*** RECORD SET Section Begins ***

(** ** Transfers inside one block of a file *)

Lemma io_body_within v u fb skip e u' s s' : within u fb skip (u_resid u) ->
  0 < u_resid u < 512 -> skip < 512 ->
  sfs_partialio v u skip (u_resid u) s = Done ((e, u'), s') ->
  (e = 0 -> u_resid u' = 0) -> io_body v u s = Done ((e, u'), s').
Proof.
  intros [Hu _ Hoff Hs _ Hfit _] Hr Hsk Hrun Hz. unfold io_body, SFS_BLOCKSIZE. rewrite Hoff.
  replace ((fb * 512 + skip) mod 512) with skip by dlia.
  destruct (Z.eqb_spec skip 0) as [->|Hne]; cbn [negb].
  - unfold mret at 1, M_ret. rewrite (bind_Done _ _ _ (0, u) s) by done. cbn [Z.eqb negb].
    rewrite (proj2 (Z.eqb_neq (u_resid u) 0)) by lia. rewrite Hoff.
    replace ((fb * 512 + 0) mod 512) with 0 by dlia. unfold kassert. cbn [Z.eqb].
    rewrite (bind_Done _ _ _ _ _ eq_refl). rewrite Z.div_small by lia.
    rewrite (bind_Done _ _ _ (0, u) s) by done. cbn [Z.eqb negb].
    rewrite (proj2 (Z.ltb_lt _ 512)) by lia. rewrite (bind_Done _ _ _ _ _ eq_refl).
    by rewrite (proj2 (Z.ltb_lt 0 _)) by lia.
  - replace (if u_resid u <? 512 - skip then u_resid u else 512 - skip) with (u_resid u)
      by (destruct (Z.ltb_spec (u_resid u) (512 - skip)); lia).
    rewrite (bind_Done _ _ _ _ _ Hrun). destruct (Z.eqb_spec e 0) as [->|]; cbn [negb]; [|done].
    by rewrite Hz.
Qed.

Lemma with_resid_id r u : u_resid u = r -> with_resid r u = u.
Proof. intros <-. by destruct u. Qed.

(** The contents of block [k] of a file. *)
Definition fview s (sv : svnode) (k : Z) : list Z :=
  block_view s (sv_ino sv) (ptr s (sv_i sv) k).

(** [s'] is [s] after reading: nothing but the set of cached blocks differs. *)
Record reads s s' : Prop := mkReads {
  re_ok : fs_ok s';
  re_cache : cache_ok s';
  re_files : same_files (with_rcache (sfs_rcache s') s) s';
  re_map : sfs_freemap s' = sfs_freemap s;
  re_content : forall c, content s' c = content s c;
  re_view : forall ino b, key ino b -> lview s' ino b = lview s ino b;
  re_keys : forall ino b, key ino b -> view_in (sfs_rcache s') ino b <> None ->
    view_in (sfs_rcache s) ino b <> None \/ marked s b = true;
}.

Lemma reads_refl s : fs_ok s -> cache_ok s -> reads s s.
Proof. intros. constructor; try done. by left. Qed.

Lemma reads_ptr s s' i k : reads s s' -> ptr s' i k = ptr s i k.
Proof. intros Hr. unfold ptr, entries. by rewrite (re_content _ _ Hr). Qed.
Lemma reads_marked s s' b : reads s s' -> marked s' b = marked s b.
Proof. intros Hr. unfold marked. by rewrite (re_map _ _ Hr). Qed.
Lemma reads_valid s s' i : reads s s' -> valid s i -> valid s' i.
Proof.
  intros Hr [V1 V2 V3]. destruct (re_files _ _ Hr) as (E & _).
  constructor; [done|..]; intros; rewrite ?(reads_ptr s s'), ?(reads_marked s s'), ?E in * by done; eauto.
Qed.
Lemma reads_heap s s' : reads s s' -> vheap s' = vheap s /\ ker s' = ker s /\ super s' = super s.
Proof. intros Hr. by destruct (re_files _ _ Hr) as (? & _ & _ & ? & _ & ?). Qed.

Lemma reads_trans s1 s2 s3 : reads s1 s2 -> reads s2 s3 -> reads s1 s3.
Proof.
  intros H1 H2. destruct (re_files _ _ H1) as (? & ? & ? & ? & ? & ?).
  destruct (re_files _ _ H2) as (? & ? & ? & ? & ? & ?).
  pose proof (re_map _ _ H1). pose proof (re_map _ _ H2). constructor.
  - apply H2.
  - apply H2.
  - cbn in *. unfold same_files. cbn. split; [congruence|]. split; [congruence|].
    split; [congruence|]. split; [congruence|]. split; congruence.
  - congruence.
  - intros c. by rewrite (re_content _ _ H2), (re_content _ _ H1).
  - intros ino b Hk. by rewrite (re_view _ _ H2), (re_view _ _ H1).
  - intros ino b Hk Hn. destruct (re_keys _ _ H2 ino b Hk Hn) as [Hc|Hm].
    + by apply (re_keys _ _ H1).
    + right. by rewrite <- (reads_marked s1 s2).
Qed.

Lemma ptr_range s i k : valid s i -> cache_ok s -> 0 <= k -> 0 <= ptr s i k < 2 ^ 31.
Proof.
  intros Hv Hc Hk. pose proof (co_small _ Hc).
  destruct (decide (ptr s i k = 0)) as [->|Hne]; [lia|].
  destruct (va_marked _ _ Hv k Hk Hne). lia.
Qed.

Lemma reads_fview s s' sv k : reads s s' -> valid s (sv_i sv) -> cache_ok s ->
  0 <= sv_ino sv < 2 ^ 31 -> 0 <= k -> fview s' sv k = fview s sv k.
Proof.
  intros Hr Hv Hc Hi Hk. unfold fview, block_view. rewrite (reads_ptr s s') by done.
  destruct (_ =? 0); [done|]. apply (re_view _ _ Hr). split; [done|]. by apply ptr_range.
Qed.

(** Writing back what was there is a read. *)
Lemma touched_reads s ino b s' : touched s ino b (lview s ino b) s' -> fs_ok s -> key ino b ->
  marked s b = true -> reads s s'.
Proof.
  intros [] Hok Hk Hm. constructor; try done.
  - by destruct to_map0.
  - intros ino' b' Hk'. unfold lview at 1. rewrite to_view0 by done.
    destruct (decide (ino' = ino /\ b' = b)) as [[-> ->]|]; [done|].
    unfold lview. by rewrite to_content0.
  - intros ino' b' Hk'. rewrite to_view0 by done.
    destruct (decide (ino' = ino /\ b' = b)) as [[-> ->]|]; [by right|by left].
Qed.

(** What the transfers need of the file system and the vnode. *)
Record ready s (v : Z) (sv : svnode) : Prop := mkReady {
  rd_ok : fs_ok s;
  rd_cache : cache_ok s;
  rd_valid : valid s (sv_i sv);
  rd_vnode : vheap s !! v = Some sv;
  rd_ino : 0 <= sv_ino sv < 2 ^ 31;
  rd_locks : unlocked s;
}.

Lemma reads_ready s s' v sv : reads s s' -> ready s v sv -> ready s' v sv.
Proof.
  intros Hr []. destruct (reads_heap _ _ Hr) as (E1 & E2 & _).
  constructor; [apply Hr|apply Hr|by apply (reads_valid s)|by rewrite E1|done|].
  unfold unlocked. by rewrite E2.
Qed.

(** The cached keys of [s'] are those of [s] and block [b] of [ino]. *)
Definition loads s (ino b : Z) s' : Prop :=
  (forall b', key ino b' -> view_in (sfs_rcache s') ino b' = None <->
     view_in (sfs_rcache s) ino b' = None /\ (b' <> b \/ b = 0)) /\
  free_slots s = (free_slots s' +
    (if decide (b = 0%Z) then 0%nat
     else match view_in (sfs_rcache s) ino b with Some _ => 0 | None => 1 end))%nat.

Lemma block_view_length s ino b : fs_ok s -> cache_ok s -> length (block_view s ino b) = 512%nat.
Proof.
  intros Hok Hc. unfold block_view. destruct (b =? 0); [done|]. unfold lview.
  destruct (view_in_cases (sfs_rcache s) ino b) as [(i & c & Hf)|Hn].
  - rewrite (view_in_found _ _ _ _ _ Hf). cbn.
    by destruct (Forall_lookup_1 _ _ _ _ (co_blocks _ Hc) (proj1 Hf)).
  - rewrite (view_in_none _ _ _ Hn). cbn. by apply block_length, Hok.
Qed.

*** RECORD SET Section Ends ***
*** RECORD SET Section Begins ***

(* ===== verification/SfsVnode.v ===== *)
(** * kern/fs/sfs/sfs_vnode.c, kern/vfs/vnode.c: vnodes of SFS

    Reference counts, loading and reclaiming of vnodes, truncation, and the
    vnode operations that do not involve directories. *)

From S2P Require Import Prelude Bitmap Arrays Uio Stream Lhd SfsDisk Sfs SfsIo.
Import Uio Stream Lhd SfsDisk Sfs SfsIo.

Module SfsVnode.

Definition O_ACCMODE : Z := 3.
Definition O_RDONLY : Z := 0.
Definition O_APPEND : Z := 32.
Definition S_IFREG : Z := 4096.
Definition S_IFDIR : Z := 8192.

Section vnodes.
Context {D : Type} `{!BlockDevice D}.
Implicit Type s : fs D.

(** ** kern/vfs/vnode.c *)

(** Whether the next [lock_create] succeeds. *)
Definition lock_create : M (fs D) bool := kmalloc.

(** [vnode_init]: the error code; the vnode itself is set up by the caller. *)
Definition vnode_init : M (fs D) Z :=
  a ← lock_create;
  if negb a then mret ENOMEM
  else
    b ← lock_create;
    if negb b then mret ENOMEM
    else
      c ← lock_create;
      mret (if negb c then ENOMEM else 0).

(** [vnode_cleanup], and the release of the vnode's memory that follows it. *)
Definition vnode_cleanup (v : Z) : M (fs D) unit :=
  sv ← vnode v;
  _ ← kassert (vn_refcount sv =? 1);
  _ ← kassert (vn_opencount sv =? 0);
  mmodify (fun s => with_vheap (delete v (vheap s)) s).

*** RECORD SET Section Ends ***

- **TASK STATEMENT**:
The answer must consist of each line from the data that includes the string "congruence".

- **ANSWER TO THE EXERCISE**:
  - cbn in *. unfold same_files. cbn. split; [congruence|]. split; [congruence|].
    split; [congruence|]. split; [congruence|]. split; congruence.
  - congruence.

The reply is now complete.